§ **Problem details**
Going down the data below, set down exactly the line with "(uninstallOrder r))%nat ->" and each line after it through the line with "(** ** Installing *)"; no other lines.

#####

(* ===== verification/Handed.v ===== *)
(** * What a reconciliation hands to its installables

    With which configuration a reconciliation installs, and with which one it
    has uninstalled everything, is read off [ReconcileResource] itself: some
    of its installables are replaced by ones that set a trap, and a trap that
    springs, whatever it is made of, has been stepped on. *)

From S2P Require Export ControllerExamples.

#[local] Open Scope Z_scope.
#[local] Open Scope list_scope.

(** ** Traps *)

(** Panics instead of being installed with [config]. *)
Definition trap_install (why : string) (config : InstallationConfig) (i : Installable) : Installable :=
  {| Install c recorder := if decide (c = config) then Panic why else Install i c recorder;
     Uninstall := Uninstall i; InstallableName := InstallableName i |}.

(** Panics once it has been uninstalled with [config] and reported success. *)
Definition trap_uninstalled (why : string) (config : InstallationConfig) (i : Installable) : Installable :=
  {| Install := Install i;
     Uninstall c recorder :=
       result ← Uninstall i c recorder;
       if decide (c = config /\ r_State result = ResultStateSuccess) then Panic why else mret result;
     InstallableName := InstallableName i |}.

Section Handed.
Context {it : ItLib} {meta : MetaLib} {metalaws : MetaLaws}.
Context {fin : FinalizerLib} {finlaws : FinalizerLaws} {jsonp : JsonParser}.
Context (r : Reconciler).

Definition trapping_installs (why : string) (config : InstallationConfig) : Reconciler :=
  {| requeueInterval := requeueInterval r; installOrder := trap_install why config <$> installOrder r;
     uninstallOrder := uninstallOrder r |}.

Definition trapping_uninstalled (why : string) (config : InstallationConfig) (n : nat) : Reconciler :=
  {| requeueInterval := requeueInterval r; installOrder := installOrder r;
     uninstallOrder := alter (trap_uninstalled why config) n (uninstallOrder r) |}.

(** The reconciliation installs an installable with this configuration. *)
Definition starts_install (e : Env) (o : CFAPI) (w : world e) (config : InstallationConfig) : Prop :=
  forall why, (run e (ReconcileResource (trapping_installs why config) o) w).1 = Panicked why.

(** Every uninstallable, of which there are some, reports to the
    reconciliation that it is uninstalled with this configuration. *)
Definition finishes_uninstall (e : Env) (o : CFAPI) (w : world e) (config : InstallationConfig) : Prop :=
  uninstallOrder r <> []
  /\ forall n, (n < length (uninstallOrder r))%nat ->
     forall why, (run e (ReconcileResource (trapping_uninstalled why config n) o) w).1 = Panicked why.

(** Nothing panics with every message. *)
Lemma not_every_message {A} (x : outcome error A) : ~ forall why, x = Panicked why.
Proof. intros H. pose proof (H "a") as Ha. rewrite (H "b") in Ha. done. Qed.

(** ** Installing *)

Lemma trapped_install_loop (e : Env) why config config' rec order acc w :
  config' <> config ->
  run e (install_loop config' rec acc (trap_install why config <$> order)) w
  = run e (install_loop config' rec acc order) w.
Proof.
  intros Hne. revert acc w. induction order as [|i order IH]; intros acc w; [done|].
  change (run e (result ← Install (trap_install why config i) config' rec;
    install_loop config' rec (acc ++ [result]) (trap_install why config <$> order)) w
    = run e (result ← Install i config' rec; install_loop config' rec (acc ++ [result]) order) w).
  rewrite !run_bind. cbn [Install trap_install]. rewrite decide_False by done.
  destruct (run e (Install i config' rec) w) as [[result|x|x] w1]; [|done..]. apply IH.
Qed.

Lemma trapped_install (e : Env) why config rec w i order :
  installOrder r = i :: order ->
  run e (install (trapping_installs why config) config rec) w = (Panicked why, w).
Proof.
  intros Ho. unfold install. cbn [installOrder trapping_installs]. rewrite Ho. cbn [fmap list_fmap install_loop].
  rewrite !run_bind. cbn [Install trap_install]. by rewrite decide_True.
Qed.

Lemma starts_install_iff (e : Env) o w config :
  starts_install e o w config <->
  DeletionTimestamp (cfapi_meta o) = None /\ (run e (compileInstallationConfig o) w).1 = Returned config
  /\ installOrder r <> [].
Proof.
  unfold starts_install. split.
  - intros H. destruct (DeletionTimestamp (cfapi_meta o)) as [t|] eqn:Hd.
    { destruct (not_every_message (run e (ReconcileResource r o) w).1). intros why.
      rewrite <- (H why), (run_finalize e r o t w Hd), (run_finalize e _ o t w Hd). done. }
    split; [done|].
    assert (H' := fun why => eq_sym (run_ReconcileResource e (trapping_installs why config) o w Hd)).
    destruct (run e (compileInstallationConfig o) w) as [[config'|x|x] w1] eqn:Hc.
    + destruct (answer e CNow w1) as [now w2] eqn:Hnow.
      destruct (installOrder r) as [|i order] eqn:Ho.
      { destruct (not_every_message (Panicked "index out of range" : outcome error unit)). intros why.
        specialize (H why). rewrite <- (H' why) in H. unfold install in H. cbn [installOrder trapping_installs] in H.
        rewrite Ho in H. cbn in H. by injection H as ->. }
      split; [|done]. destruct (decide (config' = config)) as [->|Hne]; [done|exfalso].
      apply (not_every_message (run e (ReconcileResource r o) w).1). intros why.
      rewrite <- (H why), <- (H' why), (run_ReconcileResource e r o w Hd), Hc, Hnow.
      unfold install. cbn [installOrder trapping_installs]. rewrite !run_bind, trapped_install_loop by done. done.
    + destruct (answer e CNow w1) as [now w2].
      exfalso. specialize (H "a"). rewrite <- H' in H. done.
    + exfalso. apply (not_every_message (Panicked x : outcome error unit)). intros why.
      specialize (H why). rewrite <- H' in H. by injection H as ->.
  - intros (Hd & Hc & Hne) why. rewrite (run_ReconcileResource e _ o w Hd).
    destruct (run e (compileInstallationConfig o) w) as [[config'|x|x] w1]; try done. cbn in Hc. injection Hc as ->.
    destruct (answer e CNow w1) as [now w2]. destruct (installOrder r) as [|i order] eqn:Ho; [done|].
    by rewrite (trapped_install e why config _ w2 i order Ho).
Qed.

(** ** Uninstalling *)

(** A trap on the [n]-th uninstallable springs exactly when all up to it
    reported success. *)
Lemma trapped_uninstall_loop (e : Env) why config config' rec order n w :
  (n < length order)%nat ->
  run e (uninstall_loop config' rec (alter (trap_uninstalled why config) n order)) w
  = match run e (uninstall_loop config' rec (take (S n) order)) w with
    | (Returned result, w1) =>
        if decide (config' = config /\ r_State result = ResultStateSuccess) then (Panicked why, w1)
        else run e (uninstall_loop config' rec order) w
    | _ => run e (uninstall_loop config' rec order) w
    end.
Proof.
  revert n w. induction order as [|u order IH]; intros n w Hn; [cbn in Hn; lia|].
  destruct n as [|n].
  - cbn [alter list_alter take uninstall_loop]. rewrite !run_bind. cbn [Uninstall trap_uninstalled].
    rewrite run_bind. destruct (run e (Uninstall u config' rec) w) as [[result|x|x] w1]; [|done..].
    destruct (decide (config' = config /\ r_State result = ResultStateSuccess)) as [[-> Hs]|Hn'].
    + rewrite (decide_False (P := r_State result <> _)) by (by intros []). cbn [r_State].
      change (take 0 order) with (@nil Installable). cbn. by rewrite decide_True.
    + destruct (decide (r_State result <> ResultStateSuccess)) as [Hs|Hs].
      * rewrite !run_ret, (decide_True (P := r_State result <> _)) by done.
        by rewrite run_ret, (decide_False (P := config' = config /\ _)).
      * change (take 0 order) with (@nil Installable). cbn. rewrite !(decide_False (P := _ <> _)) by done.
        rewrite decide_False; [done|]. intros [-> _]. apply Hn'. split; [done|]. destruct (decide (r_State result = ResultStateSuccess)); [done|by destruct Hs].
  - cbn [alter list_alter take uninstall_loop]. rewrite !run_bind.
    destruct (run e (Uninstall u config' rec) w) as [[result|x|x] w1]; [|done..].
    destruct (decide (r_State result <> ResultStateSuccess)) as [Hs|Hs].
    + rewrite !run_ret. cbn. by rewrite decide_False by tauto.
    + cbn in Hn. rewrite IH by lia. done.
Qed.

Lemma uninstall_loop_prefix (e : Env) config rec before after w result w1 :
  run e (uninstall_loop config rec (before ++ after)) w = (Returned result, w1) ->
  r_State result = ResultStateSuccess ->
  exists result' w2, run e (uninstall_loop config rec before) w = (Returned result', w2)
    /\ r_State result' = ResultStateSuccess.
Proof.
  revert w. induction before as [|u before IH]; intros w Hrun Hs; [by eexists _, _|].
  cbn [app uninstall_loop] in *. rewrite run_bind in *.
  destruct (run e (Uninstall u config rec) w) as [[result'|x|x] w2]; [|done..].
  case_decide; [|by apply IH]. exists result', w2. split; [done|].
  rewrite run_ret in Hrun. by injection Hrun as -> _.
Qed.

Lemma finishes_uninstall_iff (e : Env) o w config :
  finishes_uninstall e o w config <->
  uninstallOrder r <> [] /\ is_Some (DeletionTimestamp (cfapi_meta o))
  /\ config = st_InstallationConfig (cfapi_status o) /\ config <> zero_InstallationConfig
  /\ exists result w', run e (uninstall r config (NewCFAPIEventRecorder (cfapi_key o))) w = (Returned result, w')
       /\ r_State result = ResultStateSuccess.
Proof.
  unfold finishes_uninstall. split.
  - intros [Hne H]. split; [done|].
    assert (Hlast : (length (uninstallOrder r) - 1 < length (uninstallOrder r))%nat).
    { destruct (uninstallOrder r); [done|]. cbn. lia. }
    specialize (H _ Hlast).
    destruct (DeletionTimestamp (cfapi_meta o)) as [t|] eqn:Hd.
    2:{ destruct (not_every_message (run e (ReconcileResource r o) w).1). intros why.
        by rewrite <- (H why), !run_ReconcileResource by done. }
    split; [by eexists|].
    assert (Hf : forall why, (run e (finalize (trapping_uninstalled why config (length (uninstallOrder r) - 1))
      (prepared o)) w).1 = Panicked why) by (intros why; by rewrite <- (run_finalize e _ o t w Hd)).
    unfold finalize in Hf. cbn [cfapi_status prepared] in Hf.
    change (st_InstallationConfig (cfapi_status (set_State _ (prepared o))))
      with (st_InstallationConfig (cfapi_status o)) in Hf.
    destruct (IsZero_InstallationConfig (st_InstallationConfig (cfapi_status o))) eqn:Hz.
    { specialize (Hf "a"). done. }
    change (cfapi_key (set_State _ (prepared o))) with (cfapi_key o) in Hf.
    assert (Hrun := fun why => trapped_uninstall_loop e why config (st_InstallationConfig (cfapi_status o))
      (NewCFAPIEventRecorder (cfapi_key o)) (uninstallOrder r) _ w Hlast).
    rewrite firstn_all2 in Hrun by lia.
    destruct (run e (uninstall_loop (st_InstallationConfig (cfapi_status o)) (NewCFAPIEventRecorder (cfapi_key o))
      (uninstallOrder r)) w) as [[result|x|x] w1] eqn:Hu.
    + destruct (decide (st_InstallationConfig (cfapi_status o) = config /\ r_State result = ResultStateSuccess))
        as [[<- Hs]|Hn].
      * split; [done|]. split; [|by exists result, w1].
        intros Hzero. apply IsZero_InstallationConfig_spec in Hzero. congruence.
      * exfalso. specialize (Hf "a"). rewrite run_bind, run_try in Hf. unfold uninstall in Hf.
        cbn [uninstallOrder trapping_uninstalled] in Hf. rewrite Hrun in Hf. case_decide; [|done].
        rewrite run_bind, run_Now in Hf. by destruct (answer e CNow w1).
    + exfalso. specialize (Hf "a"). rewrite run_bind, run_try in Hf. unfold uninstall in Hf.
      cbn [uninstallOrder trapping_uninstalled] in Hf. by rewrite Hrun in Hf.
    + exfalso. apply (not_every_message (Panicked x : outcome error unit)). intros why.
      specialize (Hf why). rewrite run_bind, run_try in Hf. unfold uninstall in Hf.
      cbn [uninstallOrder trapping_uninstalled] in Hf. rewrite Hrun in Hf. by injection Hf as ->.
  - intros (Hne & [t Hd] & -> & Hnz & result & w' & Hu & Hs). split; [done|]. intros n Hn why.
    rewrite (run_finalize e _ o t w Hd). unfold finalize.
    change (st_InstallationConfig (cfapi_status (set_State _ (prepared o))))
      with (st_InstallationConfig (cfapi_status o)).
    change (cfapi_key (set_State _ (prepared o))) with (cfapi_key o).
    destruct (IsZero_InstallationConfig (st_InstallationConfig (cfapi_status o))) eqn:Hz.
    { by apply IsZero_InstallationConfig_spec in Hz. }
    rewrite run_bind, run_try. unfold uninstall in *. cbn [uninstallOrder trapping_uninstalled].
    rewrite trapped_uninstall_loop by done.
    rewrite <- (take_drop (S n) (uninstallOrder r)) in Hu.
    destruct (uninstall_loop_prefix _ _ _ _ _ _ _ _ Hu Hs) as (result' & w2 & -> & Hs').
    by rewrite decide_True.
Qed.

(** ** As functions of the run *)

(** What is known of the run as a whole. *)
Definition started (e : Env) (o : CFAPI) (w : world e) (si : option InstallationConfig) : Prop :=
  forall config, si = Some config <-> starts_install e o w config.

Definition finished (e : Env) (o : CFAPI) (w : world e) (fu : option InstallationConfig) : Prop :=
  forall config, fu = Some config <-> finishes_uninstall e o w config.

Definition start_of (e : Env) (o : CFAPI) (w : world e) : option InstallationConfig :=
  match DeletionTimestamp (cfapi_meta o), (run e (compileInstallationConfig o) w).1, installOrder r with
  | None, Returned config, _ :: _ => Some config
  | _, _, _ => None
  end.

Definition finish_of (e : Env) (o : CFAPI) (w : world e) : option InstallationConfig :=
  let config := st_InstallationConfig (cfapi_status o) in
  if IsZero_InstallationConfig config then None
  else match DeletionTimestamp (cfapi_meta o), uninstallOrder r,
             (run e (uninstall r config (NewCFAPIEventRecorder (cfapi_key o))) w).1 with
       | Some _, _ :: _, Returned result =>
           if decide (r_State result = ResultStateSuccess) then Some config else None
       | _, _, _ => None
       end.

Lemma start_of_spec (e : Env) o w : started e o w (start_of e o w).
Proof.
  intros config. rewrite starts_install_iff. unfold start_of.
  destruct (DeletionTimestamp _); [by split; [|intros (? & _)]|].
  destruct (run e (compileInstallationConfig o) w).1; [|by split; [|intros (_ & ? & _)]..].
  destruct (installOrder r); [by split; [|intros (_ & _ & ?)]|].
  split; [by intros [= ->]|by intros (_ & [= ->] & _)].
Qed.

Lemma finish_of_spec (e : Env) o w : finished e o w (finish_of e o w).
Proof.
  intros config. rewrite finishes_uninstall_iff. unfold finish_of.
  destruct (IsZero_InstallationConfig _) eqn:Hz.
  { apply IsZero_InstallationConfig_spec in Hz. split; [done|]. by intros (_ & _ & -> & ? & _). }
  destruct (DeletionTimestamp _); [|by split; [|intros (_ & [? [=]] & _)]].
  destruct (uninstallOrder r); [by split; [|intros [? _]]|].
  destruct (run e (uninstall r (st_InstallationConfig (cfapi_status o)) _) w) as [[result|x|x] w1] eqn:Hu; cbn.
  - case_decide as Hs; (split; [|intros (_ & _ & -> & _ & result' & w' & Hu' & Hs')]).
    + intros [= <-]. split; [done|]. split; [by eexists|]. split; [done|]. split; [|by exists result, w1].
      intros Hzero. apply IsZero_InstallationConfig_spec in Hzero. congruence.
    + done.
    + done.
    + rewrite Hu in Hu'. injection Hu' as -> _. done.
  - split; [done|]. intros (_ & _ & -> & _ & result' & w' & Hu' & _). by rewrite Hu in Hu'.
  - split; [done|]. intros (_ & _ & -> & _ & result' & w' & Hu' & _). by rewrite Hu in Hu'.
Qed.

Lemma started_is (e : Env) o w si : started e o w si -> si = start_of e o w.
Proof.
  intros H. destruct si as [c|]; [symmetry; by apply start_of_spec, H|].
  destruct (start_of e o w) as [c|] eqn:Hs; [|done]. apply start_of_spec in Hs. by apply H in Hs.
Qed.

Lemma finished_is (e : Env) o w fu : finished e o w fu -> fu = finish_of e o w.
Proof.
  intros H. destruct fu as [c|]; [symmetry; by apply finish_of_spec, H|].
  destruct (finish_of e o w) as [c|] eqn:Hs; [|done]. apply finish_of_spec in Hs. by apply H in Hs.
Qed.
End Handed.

#####

§ **Written answer**
  /\ forall n, (n < length (uninstallOrder r))%nat ->
     forall why, (run e (ReconcileResource (trapping_uninstalled why config n) o) w).1 = Panicked why.

(** Nothing panics with every message. *)
Lemma not_every_message {A} (x : outcome error A) : ~ forall why, x = Panicked why.
Proof. intros H. pose proof (H "a") as Ha. rewrite (H "b") in Ha. done. Qed.

(** ** Installing *)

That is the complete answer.